Decyzja o likwidacji kolegiów zamiejscowych UMCS w Białej Podlaskiej i Radomiu zapadła w ubiegłym roku. Uczelnia prowadziła jeszcze Kolegium Sztuk Pięknych w Kazimierzu Dolnym, ale tam naboru, z powodu braku chętnych, nie ma już od trzech lat. Uniwersytet miał tam pomysł utworzenia ośrodka studiów podyplomowych, ale nic z tego nie wyszło.

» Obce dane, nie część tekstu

(* ===== verification/RandTable.v ===== *)
(** The random sequences with which the cache and the cluster fill their hash
    tables ([next_rand] of [iocore/cache/P_CacheInternal.h], [next_rnd15] of
    [iocore/cluster/ClusterHash.cc]), and the search for a free slot that both
    tables use.

    A table is a map from the indices [0 .. 32706]; a search is bounded by
    [2^32] turns, the period of the sequence, counted in binary so that it can
    be evaluated. *)

From S2P Require Import Prelude.

Definition next_rand (seed : Z) : Z := u32 (1103515145 * seed + 12345).

(** [next_rnd15] keeps the low 15 bits. *)
Definition next_rnd15 (seed : Z) : Z := Z.land (u32 (1103515145 * seed + 12345)) 32767.

(** At most [p] turns of a loop that yields [inr] when it ends. *)
Fixpoint iter_until {A B} (step : A -> A + B) (p : positive) (x : A) : A + B :=
  match p with
  | xH => step x
  | xO p' => match iter_until step p' x with inl y => iter_until step p' y | inr r => inr r end
  | xI p' =>
    match step x with
    | inr r => inr r
    | inl y => match iter_until step p' y with inl z => iter_until step p' z | inr r => inr r end
    end
  end.

Definition HASH_TABLE_SIZE : Z := 32707.
Definition RAND_PERIOD : positive := 4294967296.

Definition empty_table (empty : Z) : gmap Z Z := list_to_map ((fun i => (i, empty)) <$> seqZ 0 HASH_TABLE_SIZE).

(** [do { i = next_rand(&rnd) % SIZE; } while (table[i] != empty)]: the seed and
    the index at the end. *)
Definition probe_step (table : gmap Z Z) (empty : Z) (seed : Z) : Z + (Z * Z) :=
  let seed' := next_rand seed in
  let i := seed' mod HASH_TABLE_SIZE in
  if decide (table !! i = Some empty) then inr (seed', i) else inl seed'.

Definition probe (table : gmap Z Z) (empty : Z) (seed : Z) : option (Z * Z) :=
  match iter_until (probe_step table empty) RAND_PERIOD seed with inr r => Some r | inl _ => None end.

(** ** Bounded loops *)

Fixpoint iter_until_nat {A B} (step : A -> A + B) (n : nat) (x : A) : A + B :=
  match n with
  | O => inl x
  | S n' => match step x with inl y => iter_until_nat step n' y | inr r => inr r end
  end.

Lemma iter_until_nat_add {A B} (step : A -> A + B) n m x :
  iter_until_nat step (n + m) x = match iter_until_nat step n x with inl y => iter_until_nat step m y | inr r => inr r end.
Proof. revert x. induction n as [|n IH]; intros x; [done|]. cbn. destruct (step x); [apply IH|done]. Qed.

Lemma iter_until_spec {A B} (step : A -> A + B) p x : iter_until step p x = iter_until_nat step (Pos.to_nat p) x.
Proof.
  revert x. induction p as [p IH|p IH|]; intros x; cbn [iter_until].
  - rewrite Pos2Nat.inj_xI. replace (2 * Pos.to_nat p)%nat with (Pos.to_nat p + Pos.to_nat p)%nat by lia.
    cbn [iter_until_nat]. destruct (step x) as [y|]; [|done]. rewrite iter_until_nat_add, IH. destruct (iter_until_nat step _ y); [by rewrite IH|done].
  - rewrite Pos2Nat.inj_xO. replace (2 * Pos.to_nat p)%nat with (Pos.to_nat p + Pos.to_nat p)%nat by lia.
    rewrite iter_until_nat_add, IH. destruct (iter_until_nat step _ x); [by rewrite IH|done].
  - change (Pos.to_nat 1) with 1%nat. cbn [iter_until_nat]. by destruct (step x).
Qed.

(** ** The sequences run through all numbers *)

Definition affine (x : Z) : Z := 1103515145 * x + 12345.

Lemma affine_congr x y m : x mod m = y mod m -> affine x mod m = affine y mod m.
Proof. intros H. unfold affine. by rewrite Zplus_mod, (Zplus_mod (_ * y)), Zmult_mod, (Zmult_mod _ y), H. Qed.

(** Two to the [k] turns are [x |-> A x + C], where [A] is 1 modulo [2^(k+2)]
    and [C] is an odd multiple of [2^k]. *)
Lemma affine_pow k : exists A C, (forall x, Nat.iter (2 ^ k) affine x = (1 + 2 ^ (Z.of_nat k + 2) * A) * x + 2 ^ Z.of_nat k * (1 + 2 * C)).
Proof.
  induction k as [|k (A & C & IH)].
  - exists 275878786, 6172. intros x. cbn [Nat.pow Nat.iter nat_rect]. unfold affine. lia.
  - set (a := 2 ^ Z.of_nat k) in *.
    exists (A + 2 * a * A * A), (C + a * A * (1 + 2 * C)). intros x.
    replace (2 ^ S k)%nat with (2 ^ k + 2 ^ k)%nat by (cbn; lia). rewrite Nat.iter_add, !IH.
    rewrite Nat2Z.inj_succ. replace (Z.succ (Z.of_nat k) + 2) with (Z.of_nat k + 3) by lia. rewrite Z.pow_succ_r by lia.
    rewrite !Z.pow_add_r by lia. fold a. change (2 ^ 2) with 4. change (2 ^ 3) with 8. ring.
Qed.

Lemma mod_pow_cases k u v : 0 <= k -> u mod 2 ^ k = v mod 2 ^ k -> u mod 2 ^ (k + 1) = v mod 2 ^ (k + 1) \/ (u + 2 ^ k) mod 2 ^ (k + 1) = v mod 2 ^ (k + 1).
Proof.
  intros Hk H. rewrite Z.pow_add_r by lia. change (2 ^ 1) with 2. pose proof (Z.pow_pos_nonneg 2 k ltac:(lia) Hk) as Hp.
  set (a := 2 ^ k) in *. clearbody a.
  pose proof (Z.div_mod u a ltac:(lia)) as Eu. pose proof (Z.div_mod v a ltac:(lia)) as Ev. rewrite H in Eu.
  assert (exists d, v = u + a * d) as [d ->] by (exists (v / a - u / a); lia).
  pose proof (Z.div_mod d 2 ltac:(lia)) as Ed. pose proof (Z.mod_pos_bound d 2 ltac:(lia)) as Hd. set (q := d / 2) in *. clearbody q.
  assert (d = 2 * q \/ d = 2 * q + 1) as [-> | ->] by lia; [left|right].
  - replace (u + a * (2 * q)) with (u + q * (a * 2)) by ring. by rewrite Z.mod_add by lia.
  - replace (u + a * (2 * q + 1)) with (u + a + q * (a * 2)) by ring. by rewrite Z.mod_add by lia.
Qed.

Lemma affine_orbit k x y : exists n, (n < 2 ^ k)%nat /\ Nat.iter n affine x mod 2 ^ Z.of_nat k = y mod 2 ^ Z.of_nat k.
Proof.
  induction k as [|k (n & Hn & IH)]; [exists 0%nat; split; [cbn; lia|]; change (2 ^ Z.of_nat 0) with 1; by rewrite !Z.mod_1_r|].
  rewrite Nat2Z.inj_succ. replace (Z.succ (Z.of_nat k)) with (Z.of_nat k + 1) by lia.
  destruct (mod_pow_cases (Z.of_nat k) _ _ ltac:(lia) IH) as [E|E].
  - exists n. split; [cbn; lia|done].
  - exists (2 ^ k + n)%nat. split; [cbn; lia|]. rewrite Nat.iter_add. destruct (affine_pow k) as (A & C & Hp). rewrite Hp, <- E.
    set (z := Nat.iter n affine x). rewrite !Z.pow_add_r by lia. change (2 ^ 1) with 2. change (2 ^ 2) with 4.
    set (a := 2 ^ Z.of_nat k). replace ((1 + a * 4 * A) * z + a * (1 + 2 * C)) with (z + a + (2 * A * z + C) * (a * 2)) by ring.
    rewrite Z.mod_add; [done|]. pose proof (Z.pow_pos_nonneg 2 (Z.of_nat k)). unfold a. lia.
Qed.

(** [next_rand] and [next_rnd15] are the sequence modulo a power of 2. *)
Lemma lcg_orbit (f : Z -> Z) (k : nat) : (forall x, f x = affine x mod 2 ^ Z.of_nat k) ->
  forall x y, 0 <= x < 2 ^ Z.of_nat k -> 0 <= y < 2 ^ Z.of_nat k -> exists n, Z.of_nat n < 2 ^ Z.of_nat k /\ Nat.iter n f x = y.
Proof.
  intros Hf x y Hx Hy. assert (Hp : 0 < 2 ^ Z.of_nat k) by lia.
  destruct (affine_orbit k x y) as (n & Hn & E). exists n. split; [pose proof (Nat2Z.inj_pow 2 k) as Ep; change (Z.of_nat 2) with 2 in Ep; lia|].
  assert (H : forall m, Nat.iter m f x = Nat.iter m affine x mod 2 ^ Z.of_nat k).
  { induction m as [|m IH]; [cbn; by rewrite Z.mod_small|]. rewrite !Nat.iter_succ, IH, Hf. apply affine_congr. by rewrite Z.mod_mod by lia. }
  by rewrite H, E, Z.mod_small.
Qed.

Lemma next_rand_affine x : next_rand x = affine x mod 2 ^ Z.of_nat 32.
Proof. done. Qed.

Lemma next_rnd15_affine x : next_rnd15 x = affine x mod 2 ^ Z.of_nat 15.
Proof.
  unfold next_rnd15, affine, wrapu. change 32767 with (Z.ones 15). rewrite Z.land_ones by lia.
  rewrite <- Znumtheory.Zmod_div_mod; [done|lia|lia|]. by exists (2 ^ 17).
Qed.

Lemma next_rand_range x : 0 <= next_rand x < 4294967296.
Proof. rewrite next_rand_affine. change (2 ^ Z.of_nat 32) with 4294967296. apply Z.mod_pos_bound. lia. Qed.

(** The sequence of [next_rand] from any 32-bit seed reaches every 32-bit
    number, and that of [next_rnd15] from any 15-bit seed every 15-bit number,
    within one period: 'it generates all the numbers within 1 period which is
    all we need'. *)
Theorem rand_full_period :
  (forall x y, 0 <= x < 2 ^ 32 -> 0 <= y < 2 ^ 32 -> exists n, Z.of_nat n < 2 ^ 32 /\ Nat.iter n next_rand x = y) /\
  (forall x y, 0 <= x < 2 ^ 15 -> 0 <= y < 2 ^ 15 -> exists n, Z.of_nat n < 2 ^ 15 /\ Nat.iter n next_rnd15 x = y).
Proof. split; [apply (lcg_orbit next_rand 32), next_rand_affine|apply (lcg_orbit next_rnd15 15), next_rnd15_affine]. Qed.

(** ** A search ends when there is a free slot *)

Lemma iter_until_nat_reach {A B} (step : A -> A + B) (g : A -> A) n x :
  (forall y z, step y = inl z -> z = g y) -> (exists r, step (Nat.iter n g x) = inr r) ->
  forall m, (n < m)%nat -> exists j r, (j <= n)%nat /\ step (Nat.iter j g x) = inr r /\ iter_until_nat step m x = inr r.
Proof.
  intros Hg. revert x. induction n as [|n IH]; intros x [r Hr] [|m] Hm; [lia| |lia|].
  - exists 0%nat, r. split_and!; [lia|done|]. cbn [Nat.iter nat_rect] in Hr. cbn [iter_until_nat]. by rewrite Hr.
  - cbn [iter_until_nat]. destruct (step x) as [y|r'] eqn:Es; [|exists 0%nat, r'; split_and!; [lia|done|done]].
    rewrite (Hg _ _ Es). destruct (IH (g x)) with m as (j & r' & Hj & H1 & H2); [exists r; by rewrite <- Nat.iter_succ_r|lia|].
    exists (S j), r'. split_and!; [lia| |done]. by rewrite Nat.iter_succ_r.
Qed.

Lemma probe_found table empty seed i : table !! i = Some empty -> 0 <= i < HASH_TABLE_SIZE ->
  exists seed' j, probe table empty seed = Some (seed', j) /\ table !! j = Some empty /\ 0 <= j < HASH_TABLE_SIZE /\ 0 <= seed' < 4294967296.
Proof.
  intros Hi Hr. unfold probe. rewrite iter_until_spec. pose proof (next_rand_range seed) as Hs.
  destruct (lcg_orbit next_rand 32 next_rand_affine (next_rand seed) i) as (n & Hn & En);
    [exact Hs|unfold HASH_TABLE_SIZE in Hr; change (2 ^ Z.of_nat 32) with 4294967296; lia|].
  destruct (iter_until_nat_reach (probe_step table empty) next_rand n seed) with (m := Pos.to_nat RAND_PERIOD) as (j & [s' k] & _ & Hstep & ->).
  - intros y z. unfold probe_step. case_decide; congruence.
  - unfold probe_step. rewrite <- Nat.iter_swap, En, Z.mod_small by done. rewrite decide_True by done. eauto.
  - change (2 ^ Z.of_nat 32) with (Z.pos RAND_PERIOD) in Hn. lia.
  - unfold probe_step in Hstep. case_decide as Hd; [|done]. injection Hstep as <- <-. eexists _, _.
    split_and!; [done|done|apply Z.mod_pos_bound; unfold HASH_TABLE_SIZE; lia..|apply next_rand_range|apply next_rand_range].
Qed.

(** ** Counting slots *)

Definition count_slots (table : gmap Z Z) (v : Z) : Z :=
  Z.of_nat (length (filter (fun i => table !! i = Some v) (seqZ 0 HASH_TABLE_SIZE))).

Lemma filter_add_one {A} (P Q : A -> Prop) `{!forall x, Decision (P x), !forall x, Decision (Q x)} (l : list A) a :
  NoDup l -> a ∈ l -> ~ P a -> (forall x, Q x <-> P x \/ x = a) -> length (filter Q l) = S (length (filter P l)).
Proof.
  intros Hnd Ha HP HQ. apply list_elem_of_split in Ha as (l1 & l2 & ->). apply NoDup_app in Hnd as (_ & Hd & Hnd).
  apply NoDup_cons in Hnd as [Hn2 _].
  assert (E : forall l : list A, a ∉ l -> filter Q l = filter P l).
  { intros k Hl. apply filter_ext_in. intros x Hx. rewrite HQ. split; [intros [?| ->]; done|tauto]. }
  rewrite !filter_app, filter_cons_True, filter_cons_False, !E, !length_app by (done || (apply HQ; by right) || (intros Hi; apply (Hd a Hi); by left)).
  cbn. lia.
Qed.

(** Filling a slot that held [v0]. *)
Lemma count_slots_insert table i v0 v w : 0 <= i < HASH_TABLE_SIZE -> table !! i = Some v0 -> v <> v0 ->
  count_slots (<[i := v]> table) w = count_slots table w + (if decide (w = v) then 1 else if decide (w = v0) then -1 else 0).
Proof.
  intros Hi H0 Hv. unfold count_slots.
  assert (Hin : i ∈ seqZ 0 HASH_TABLE_SIZE) by (apply elem_of_seqZ; lia). pose proof (NoDup_seqZ 0 HASH_TABLE_SIZE) as Hnd.
  assert (Hlk : forall j, (<[i := v]> table) !! j = Some w <-> (j = i /\ w = v) \/ (j <> i /\ table !! j = Some w)).
  { intros j. rewrite lookup_insert_Some. naive_solver. }
  destruct (decide (w = v)) as [->|Hwv]; [|destruct (decide (w = v0)) as [->|Hw0]].
  - rewrite (filter_add_one (fun j => table !! j = Some v) (fun j => (<[i := v]> table) !! j = Some v) _ i); [lia|done|done|congruence|].
    intros j. rewrite Hlk. destruct (decide (j = i)) as [->|]; [|naive_solver]. naive_solver.
  - rewrite (filter_add_one (fun j => (<[i := v]> table) !! j = Some v0) (fun j => table !! j = Some v0) _ i); [lia|done|done| |].
    + rewrite lookup_insert_eq. congruence.
    + intros j. rewrite Hlk. destruct (decide (j = i)) as [->|]; naive_solver.
  - erewrite filter_ext_in; [rewrite Z.add_0_r; reflexivity|]. intros j _. rewrite Hlk. destruct (decide (j = i)) as [->|]; [|naive_solver]. naive_solver.
Qed.

Lemma lookup_empty_table v i : 0 <= i < HASH_TABLE_SIZE -> empty_table v !! i = Some v.
Proof.
  intros Hi. unfold empty_table. apply elem_of_list_to_map_1.
  - rewrite <- list_fmap_compose, (list_fmap_ext _ id), list_fmap_id; [apply NoDup_seqZ|done].
  - apply list_elem_of_fmap. exists i. split; [done|]. apply elem_of_seqZ. lia.
Qed.

Lemma count_empty_table v w : count_slots (empty_table v) w = if decide (w = v) then HASH_TABLE_SIZE else 0.
Proof.
  unfold count_slots. destruct (decide (w = v)) as [->|Hne].
  - rewrite filter_id_in by (intros i Hi%elem_of_seqZ; apply lookup_empty_table; lia). rewrite length_seqZ. unfold HASH_TABLE_SIZE. lia.
  - rewrite (filter_ext_in _ (fun _ => False)).
    + generalize (seqZ 0 HASH_TABLE_SIZE). intros l. induction l; [done|]. by rewrite filter_cons_False by tauto.
    + intros i Hi%elem_of_seqZ. rewrite lookup_empty_table by lia. naive_solver.
Qed.

(** A slot that is counted is there. *)
Lemma count_slots_pos table v : 0 < count_slots table v -> exists i, 0 <= i < HASH_TABLE_SIZE /\ table !! i = Some v.
Proof.
  unfold count_slots. intros H. destruct (filter _ _) as [|i l] eqn:E; [cbn in H; lia|]. exists i.
  assert (Hi : i ∈ filter (fun i => table !! i = Some v) (seqZ 0 HASH_TABLE_SIZE)) by (rewrite E; by left).
  apply list_elem_of_filter in Hi as [Hv Hi%elem_of_seqZ]. split; [lia|done].
Qed.

Lemma count_slots_zero table v i : count_slots table v = 0 -> 0 <= i < HASH_TABLE_SIZE -> table !! i <> Some v.
Proof.
  unfold count_slots. intros H Hi Hv. assert (Hin : i ∈ filter (fun i => table !! i = Some v) (seqZ 0 HASH_TABLE_SIZE)).
  { apply list_elem_of_filter. split; [done|]. apply elem_of_seqZ. lia. }
  destruct (filter _ _); [by apply not_elem_of_nil in Hin|]. cbn in H. lia.
Qed.

Lemma count_slots_nonneg table v : 0 <= count_slots table v.
Proof. unfold count_slots. lia. Qed.

Lemma rand_full_period_witness : exists n, Z.of_nat n < 2 ^ 32 /\ Nat.iter n next_rand 1 = 77.
Proof. apply rand_full_period; lia. Defined.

Problemów organizacyjnych wynikających z nowego prawa nie ma KUL, który prowadzi trzy wydziały zamiejscowe. Dwa z nich mieszczą się w Stalowej Woli, gdzie tegoroczna rekrutacja wypadła nie najgorzej. Do uruchomienia pierwszego roku na KUL wymaganych jest minimum 30 chętnych - 60 zapisało się na prawo, po około 20 na pozostałe kierunki - czy ruszą, jeszcze nie wiadomo. Poważne problemy ma jednak wydział w Tomaszowie Lubelskim - chęć nauki na prawie zadeklarowało tam niespełna - 14 osób, a na stosunkach międzynarodowych - 11. Z tego wniosek, że I rok tych studiów prawdopodobnie nie ruszy.